A diez meses de su victoria en las presidenciales, el primer test electoral de Nicolas Sarkozy finaliza con una decepcionante derrota que podrá acarrear importantes cambios en el seno del gobierno, como el mandatario dejó entrever durante la última semana.

Los franceses reiteraron el voto castigo contra su presidente, cuyo margen de maniobra a partir de esta clara advertencia se verá reducido.

Con cuatro años de mandato por delante, desde mañana Sarkozy intentará dar vuelta la página lo más rápido posible y por eso, antes de esta elección, anunció que está dispuesto a realizar ligeros "ajustes" en la comunicación y su gabinete de ministros. 

Esta elección dio cuenta una vez más de la bipolarización del electorado francés, ya que el PS y el resto de las formaciones de izquierda obtienen el 49,5% de los votos contra el 47,5% de la coalición gobernante Unión por una Mayoría Popular (UMP), según los diferentes sondeos divulgados al cierre del escrutinio.

Sin embargo, pese a lo cerrado del resultado nacional y tal como lo anticipaban los sondeos, el socialismo pudo arrebatarle a la derecha varios bastiones tradicionales como Toulouse, Estrasburgo, Pau (derrotando al centrista Francois Bayrou), Montpellier, Saint-Etienne, Périgueux, Amiens, Reims, Caen y Metz conservando además, Lille y Angers.

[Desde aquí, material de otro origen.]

(** * goopy: the link resolver and the column-name codec

    A shallow embedding of the pure logic of goopy's service classes:

    - [BaseService._extract_id] and [BaseService._get_file_id]
      (goopy/BaseGoogleServiceAPI.py), together with the three regular
      expressions the resolver searches for;
    - [SheetsService.__get_column_name] and [SheetsService.__get_column_names]
      (src/SheetServiceAPI.py);
    - the way each public method of the Sheets, Slides and Drive services
      turns its (link, id) pair into the identifier it sends to the remote API.

    Python values are modelled as follows.  An [int] is a [Z].  A [str] is a
    [string], read as its UTF-8 bytes: the regular expressions only mention ASCII
    characters, and a byte of a multi-byte sequence is never an ASCII byte, so
    searching the bytes finds what searching the code points finds.  An argument
    that defaults to [None] is an [option string].  A call either returns a value
    or raises an exception: [outcome]. *)

From Stdlib Require Import ZArith List String Ascii Bool Lia.
From Equations Require Import Equations.
Import ListNotations.

Open Scope string_scope.
Open Scope Z_scope.

(** ** Outcomes of a Python call *)

(** [ValueError] carries its message.  The message of the [TypeError] that
    [re.search] raises on a non-string differs between Python versions and is
    left out; [UnboundLocalError] is what reading an unassigned local raises.
    [InvalidLabelError] is not a class of the code: it belongs to the
    specification's inverse conversion, modelled further down. *)
Inductive exn : Type :=
| ValueError (msg : string)
| TypeError
| UnboundLocalError
| InvalidLabelError (label : string).

Inductive outcome (A : Type) : Type :=
| Returns (a : A)
| Raises (e : exn).

Arguments Returns {A} a.
Arguments Raises {A} e.

Definition bind {A B : Type} (c : outcome A) (k : A -> outcome B) : outcome B :=
  match c with
  | Returns a => k a
  | Raises e => Raises e
  end.

Notation "x <- c ;; k" := (bind c (fun x => k))
  (at level 61, c at next level, right associativity).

En la última elección municipal (2001), el PS y el resto de las formaciones de izquierda perdieron 41 ciudades, la mayoría de las cuales fueron recuperadas hoy por lo que el mapa electoral francés se inclina a favor de la izquierda que gobierna más de la mitad de los municipios del país.

A falta de resultados definitivos y la contundencia de los siempre puntuales sondeos de boca de urna, el socialismo celebró la victoria en todas las ciudades, especialmente en París, donde fue reelecto el Alcalde Bertrand Delanoe, quien pese a no pasar sobresaltos (57,7%) no pudo ampliar el número de distritos de la capital que gobernaba junto a los ecologistas de Los Verdes.

Para el primer secretario del PS, Francois Hollande, esta elección permite "crear un contra poder" que "limitará" el accionar del gobierno porque "la mayoría del país será gobernado por la izquierda" y por eso llamó al oficialismo a "escuchar el mensaje del pueblo".

La derrota más significativa y ajustada para el oficialismo tuvo lugar en Toulouse, donde la Alcaldía de la cuarta ciudad francesa gobernada por la derecha durante 37 años ahora queda en manos del socialista Pierre Cohen (50,42%) en desmedro del alcalde saliente Jean-Luc Moudenc (49,58%).

La gran revelación de este comicio fue el considerable ascenso del Partido Comunista Revolucionario (troskista) del cartero Olivier Besancenot (32 años), quien ganó en la isla de La Reunión y sorprendió en varios municipios al superar el 15% de los sufragios.

Otro gran derrotado fue el ultraderechista Frente Nacional (FN), ya que la única candidata con posibilidad de victoria, Marine Le Pen (hija del líder del FN), fue ampliamente derrotada en Pas-de-Calais (norte).

Los resultados definitivos de la elección departamental se conocerán el próximo jueves cuando se reúnan los consejos regionales -donde los acuerdos políticos muchas veces desconocen la aritmética de las urnas- para elegir sus presidentes.